[Stored data entries]
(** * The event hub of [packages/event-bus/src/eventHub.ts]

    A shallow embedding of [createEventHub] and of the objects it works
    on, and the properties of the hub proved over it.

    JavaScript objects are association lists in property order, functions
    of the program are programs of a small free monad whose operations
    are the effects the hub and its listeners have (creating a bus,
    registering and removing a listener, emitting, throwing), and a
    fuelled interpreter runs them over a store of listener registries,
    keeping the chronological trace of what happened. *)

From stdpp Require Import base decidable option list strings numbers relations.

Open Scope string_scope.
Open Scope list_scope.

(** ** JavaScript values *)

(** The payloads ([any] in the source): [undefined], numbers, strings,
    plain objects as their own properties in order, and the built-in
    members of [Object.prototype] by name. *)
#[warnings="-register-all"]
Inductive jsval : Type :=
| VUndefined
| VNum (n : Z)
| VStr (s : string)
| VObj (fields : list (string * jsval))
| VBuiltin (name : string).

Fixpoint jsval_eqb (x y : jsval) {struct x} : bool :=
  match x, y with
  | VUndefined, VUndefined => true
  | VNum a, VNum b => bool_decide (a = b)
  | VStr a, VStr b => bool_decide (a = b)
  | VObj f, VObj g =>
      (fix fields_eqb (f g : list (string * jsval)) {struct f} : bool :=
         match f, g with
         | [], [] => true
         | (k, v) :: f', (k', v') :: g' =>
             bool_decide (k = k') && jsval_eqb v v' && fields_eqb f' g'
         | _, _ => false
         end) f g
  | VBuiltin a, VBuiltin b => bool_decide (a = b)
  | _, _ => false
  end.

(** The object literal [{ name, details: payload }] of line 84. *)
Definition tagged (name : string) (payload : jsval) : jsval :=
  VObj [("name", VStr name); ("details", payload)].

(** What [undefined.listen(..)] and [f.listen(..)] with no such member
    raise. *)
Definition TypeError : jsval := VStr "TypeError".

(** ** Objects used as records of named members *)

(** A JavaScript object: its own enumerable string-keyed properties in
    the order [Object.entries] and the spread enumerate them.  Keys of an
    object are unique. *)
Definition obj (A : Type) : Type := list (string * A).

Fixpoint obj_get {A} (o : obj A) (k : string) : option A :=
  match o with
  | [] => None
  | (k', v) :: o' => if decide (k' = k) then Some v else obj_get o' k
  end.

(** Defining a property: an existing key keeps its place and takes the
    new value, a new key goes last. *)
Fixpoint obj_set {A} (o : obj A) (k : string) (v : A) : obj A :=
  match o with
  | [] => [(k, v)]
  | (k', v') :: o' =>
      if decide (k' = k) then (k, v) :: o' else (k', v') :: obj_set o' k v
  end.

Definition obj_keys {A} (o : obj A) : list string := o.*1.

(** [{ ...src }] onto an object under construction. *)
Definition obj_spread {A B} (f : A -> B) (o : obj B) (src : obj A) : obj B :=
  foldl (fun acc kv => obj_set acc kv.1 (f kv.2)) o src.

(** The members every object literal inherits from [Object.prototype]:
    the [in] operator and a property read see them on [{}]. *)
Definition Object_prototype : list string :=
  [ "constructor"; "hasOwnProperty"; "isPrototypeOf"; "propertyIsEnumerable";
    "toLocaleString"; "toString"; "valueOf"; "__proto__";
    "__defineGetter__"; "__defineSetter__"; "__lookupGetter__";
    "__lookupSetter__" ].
--
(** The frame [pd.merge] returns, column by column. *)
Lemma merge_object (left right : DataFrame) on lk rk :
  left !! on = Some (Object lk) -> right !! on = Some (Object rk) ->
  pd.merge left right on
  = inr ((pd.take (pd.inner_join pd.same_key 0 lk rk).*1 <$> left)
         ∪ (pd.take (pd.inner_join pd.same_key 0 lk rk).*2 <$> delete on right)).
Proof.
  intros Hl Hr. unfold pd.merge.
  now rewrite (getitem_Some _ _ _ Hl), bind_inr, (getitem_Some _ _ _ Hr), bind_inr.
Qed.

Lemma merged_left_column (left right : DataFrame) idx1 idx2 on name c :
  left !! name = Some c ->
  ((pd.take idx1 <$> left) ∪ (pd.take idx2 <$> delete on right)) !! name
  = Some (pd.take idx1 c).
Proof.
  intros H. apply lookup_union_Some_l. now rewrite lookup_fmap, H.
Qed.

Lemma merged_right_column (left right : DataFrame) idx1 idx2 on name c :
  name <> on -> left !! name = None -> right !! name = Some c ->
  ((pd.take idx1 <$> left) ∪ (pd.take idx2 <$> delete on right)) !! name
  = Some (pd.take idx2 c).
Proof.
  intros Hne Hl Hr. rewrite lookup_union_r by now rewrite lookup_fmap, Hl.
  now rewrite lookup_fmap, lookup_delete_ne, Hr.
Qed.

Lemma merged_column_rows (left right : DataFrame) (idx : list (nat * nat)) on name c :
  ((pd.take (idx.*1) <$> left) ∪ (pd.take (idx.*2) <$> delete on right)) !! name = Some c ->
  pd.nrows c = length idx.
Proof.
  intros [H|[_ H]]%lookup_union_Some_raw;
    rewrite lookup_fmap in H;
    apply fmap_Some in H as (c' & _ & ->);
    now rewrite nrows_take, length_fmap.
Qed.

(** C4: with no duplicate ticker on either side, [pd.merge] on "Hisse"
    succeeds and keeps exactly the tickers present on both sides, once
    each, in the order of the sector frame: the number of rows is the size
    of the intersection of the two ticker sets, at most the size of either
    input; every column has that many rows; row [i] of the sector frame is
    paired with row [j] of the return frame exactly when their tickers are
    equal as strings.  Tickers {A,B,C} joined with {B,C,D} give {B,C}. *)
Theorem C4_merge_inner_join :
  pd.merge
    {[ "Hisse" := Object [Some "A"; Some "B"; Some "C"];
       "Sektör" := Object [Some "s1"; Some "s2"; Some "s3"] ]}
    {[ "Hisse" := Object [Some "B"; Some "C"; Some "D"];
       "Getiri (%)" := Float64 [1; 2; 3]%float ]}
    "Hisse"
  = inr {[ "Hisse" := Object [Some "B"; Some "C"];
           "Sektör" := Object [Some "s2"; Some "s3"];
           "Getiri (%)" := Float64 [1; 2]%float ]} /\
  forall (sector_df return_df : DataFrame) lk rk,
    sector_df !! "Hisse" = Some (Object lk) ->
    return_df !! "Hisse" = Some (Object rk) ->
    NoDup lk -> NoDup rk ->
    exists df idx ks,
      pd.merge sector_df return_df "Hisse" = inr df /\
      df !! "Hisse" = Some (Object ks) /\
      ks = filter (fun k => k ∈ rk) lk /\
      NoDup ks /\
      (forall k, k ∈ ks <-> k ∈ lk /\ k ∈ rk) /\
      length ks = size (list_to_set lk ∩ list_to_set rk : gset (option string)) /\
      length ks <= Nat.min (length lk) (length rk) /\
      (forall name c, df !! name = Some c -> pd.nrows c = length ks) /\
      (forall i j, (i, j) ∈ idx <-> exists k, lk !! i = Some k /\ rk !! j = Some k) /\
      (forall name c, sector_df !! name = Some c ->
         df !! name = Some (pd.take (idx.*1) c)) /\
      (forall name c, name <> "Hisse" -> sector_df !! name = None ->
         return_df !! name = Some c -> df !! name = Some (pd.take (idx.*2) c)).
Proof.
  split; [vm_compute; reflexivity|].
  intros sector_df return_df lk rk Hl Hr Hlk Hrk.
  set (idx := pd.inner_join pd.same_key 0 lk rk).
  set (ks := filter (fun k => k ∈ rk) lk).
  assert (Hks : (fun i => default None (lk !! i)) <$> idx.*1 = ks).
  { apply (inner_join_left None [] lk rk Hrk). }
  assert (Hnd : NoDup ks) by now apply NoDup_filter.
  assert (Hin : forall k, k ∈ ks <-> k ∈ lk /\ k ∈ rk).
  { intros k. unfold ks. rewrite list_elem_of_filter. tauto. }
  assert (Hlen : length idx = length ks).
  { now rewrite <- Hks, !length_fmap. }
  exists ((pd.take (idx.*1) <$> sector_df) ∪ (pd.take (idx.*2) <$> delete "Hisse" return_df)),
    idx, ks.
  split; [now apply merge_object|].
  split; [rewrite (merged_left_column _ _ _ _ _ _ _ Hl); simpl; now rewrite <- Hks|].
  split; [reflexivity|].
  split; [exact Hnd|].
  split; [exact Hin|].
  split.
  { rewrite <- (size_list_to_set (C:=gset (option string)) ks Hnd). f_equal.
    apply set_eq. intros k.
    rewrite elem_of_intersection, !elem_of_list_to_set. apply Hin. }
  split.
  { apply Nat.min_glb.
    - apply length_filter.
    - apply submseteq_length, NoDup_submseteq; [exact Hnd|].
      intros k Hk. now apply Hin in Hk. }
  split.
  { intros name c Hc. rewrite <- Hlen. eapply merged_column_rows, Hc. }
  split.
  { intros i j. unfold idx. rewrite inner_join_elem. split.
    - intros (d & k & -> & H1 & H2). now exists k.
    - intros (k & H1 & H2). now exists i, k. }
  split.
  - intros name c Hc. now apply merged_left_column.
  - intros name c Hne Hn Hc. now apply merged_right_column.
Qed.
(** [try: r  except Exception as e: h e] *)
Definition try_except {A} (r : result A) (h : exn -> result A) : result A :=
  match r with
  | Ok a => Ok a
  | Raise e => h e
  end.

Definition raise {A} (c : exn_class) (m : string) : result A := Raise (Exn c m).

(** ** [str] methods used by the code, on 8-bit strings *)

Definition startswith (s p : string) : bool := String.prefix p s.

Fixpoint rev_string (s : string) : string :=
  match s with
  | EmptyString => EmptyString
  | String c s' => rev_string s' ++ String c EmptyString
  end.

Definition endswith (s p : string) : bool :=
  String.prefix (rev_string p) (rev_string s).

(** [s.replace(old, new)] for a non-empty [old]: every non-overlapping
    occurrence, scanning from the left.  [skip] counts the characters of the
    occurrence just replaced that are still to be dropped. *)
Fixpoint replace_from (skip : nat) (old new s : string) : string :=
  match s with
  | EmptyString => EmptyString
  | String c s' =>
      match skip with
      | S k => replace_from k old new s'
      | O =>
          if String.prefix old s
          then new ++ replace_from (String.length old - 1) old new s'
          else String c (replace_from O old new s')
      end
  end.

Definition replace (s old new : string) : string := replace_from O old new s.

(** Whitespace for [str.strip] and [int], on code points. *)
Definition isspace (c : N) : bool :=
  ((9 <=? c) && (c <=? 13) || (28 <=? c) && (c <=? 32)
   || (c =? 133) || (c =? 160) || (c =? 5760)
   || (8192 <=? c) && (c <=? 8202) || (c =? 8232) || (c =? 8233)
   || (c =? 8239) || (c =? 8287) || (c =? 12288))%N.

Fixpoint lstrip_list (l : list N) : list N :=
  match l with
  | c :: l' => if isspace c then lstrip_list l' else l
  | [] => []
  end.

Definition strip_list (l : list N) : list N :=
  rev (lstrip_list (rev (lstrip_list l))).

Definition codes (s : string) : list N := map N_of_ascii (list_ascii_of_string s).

# What is required:
Please give again the lines above between the line holding "(forall name c, df" and the line holding "- apply length_filter.", inclusive, exactly as they are and with nothing added.

# Written response:
      (forall name c, df !! name = Some c -> pd.nrows c = length ks) /\
      (forall i j, (i, j) ∈ idx <-> exists k, lk !! i = Some k /\ rk !! j = Some k) /\
      (forall name c, sector_df !! name = Some c ->
         df !! name = Some (pd.take (idx.*1) c)) /\
      (forall name c, name <> "Hisse" -> sector_df !! name = None ->
         return_df !! name = Some c -> df !! name = Some (pd.take (idx.*2) c)).
Proof.
  split; [vm_compute; reflexivity|].
  intros sector_df return_df lk rk Hl Hr Hlk Hrk.
  set (idx := pd.inner_join pd.same_key 0 lk rk).
  set (ks := filter (fun k => k ∈ rk) lk).
  assert (Hks : (fun i => default None (lk !! i)) <$> idx.*1 = ks).
  { apply (inner_join_left None [] lk rk Hrk). }
  assert (Hnd : NoDup ks) by now apply NoDup_filter.
  assert (Hin : forall k, k ∈ ks <-> k ∈ lk /\ k ∈ rk).
  { intros k. unfold ks. rewrite list_elem_of_filter. tauto. }
  assert (Hlen : length idx = length ks).
  { now rewrite <- Hks, !length_fmap. }
  exists ((pd.take (idx.*1) <$> sector_df) ∪ (pd.take (idx.*2) <$> delete "Hisse" return_df)),
    idx, ks.
  split; [now apply merge_object|].
  split; [rewrite (merged_left_column _ _ _ _ _ _ _ Hl); simpl; now rewrite <- Hks|].
  split; [reflexivity|].
  split; [exact Hnd|].
  split; [exact Hin|].
  split.
  { rewrite <- (size_list_to_set (C:=gset (option string)) ks Hnd). f_equal.
    apply set_eq. intros k.
    rewrite elem_of_intersection, !elem_of_list_to_set. apply Hin. }
  split.
  { apply Nat.min_glb.
    - apply length_filter.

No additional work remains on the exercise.